When it comes to squeezing tiny, individual living cells out into orderly patterns for lab experiments, scientists usually use inkjet printers, but those have their limits. So they've turned to a much older technology for a solution: Chinese woodblock printing, developed roughly two millennia ago.
The retro technique, described in Proceedings of the National Academy of Sciences, could significantly improve the survival rates of living cells and allow scientists to effectively print a variety of animal cells in a variety of shapes on just about any surface.
Researchers have used techniques like inkjet printing when they're trying to set down a layer of cells, the study authors wrote. Inkjet printing involves squeezing fluid filled with cells -- the "ink" -- onto a surface in a planned design. But it's hard to get them to lie flat in single-cell layers, put them precisely where you want and do so efficiently. On top of that, the survival rate of cells is often just 50% to 80%, the authors added.
So a team of scientists from Texas and Taiwan turned to Chinese woodblock printing, which basically uses ink-filled wooden stamps to print on paper.
"Woodblock printing is an efficient and convenient technology that revolutionized the printing world," according to the study led by Kai Zhang of Houston Methodist Research Institute.
Developed more than 1,800 years ago, similar methods have been used in the last two decades or so for molecular printing, which requires a formidable amount of precision, but hadn't been attempted with living cells, they wrote.
The scientists designed woodblock-like stamps made out of silicone and built little hooks regularly spaced along the sides of the canals. Then they pushed fluid filled with cells through the grooves of the stamp, using vacuum pressure to suck it through to the other side of the mold. Those bent hooks, with a 12-micrometer-wide bowl, were perfect for snagging single cells as they flew by through the fluid, like a baseball into the deep pocket of a catcher's mitt.
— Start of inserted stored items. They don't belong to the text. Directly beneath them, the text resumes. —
Definition su_username (u : split_url) : option string :=
  match rpartition_char "@" (su_netloc u) with Some (user, _) => Some (fst (partition_char ":" user)) | None => None end.

(** ** Canonical targets *)

(** What the service needs of an endpoint; [ke_ip] is the address row as it is
    stored now, [ke_stored] the fingerprint of the adopted target. *)
Record key_endpoint := mkKeyEndpoint {
  ke_pk : option Z; ke_enabled : bool; ke_domain : string; ke_ip : option string; ke_port : Z; ke_use_https : bool;
  ke_verify_ssl : bool; ke_use_websocket : bool; ke_server_side_websocket : bool; ke_websocket_domain : option string;
  ke_websocket_port : option Z; ke_stored : string }.

Definition adoption_error (code msg : string) : exn := BackendKeyAdoptionError code msg None None.
Definition _invalid_target : string -> string -> exn := adoption_error.

(** A DNS label: [[a-zA-Z0-9](?:[a-zA-Z0-9-]{0,61}[a-zA-Z0-9])?] *)
Definition label_char (c : ascii) : bool := (is_alnum c || Ascii.eqb c "-")%bool.
Definition last_alnum (s : string) : bool :=
  match String.get (String.length s - 1) s with Some c => is_alnum c | None => false end.
Definition is_label (s : string) : bool :=
  match s with
  | EmptyString => false
  | String c _ => (is_alnum c && last_alnum s && all_chars label_char s && Nat.leb (String.length s) 63)%bool
  end.

(** [_SIMPLE_HOST_RE] and [_FQDN_RE] *)
Definition simple_host (s : string) : bool := is_label s.
Definition fqdn (s : string) : bool :=
  match List.rev (split "." s) with
  | last :: (_ :: _ as labels) => (forallb is_label labels && all_chars is_alnum last && Nat.leb 2 (String.length last))%bool
  | _ => false
  end.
Once a hook was filled, the other cells would pass by and fill other empty hooks. This ensured that the cells were all evenly and individually spaced. The mold is pressed onto a surface and then lifted away, leaving a pattern of cells in place.
Using this method, the scientists were able to arrange HeLa cancer cells in organized grids and compare the metastatic potential of certain cells.
They also printed neurons into a grid shape and watched them form synaptic and autaptic connections.
The scientists found that their ancient and yet novel process, which they called block-cell printing (or BloC-Printing for short) could be done as quickly as in half an hour and with "close to 100% cell viability." They could also print cells just 5 micrometers apart – not a bad resolution, given that cells are about 10 to 30 micrometers wide.
There are some drawbacks: They can't use this technique to print multiple layers of cells, and the process takes longer than inkjet printing. But it could potentially be cheaper, the researchers said: The materials to make each mold cost roughly $1, while an inkjet cell printer can cost tens or hundreds of thousands of dollars.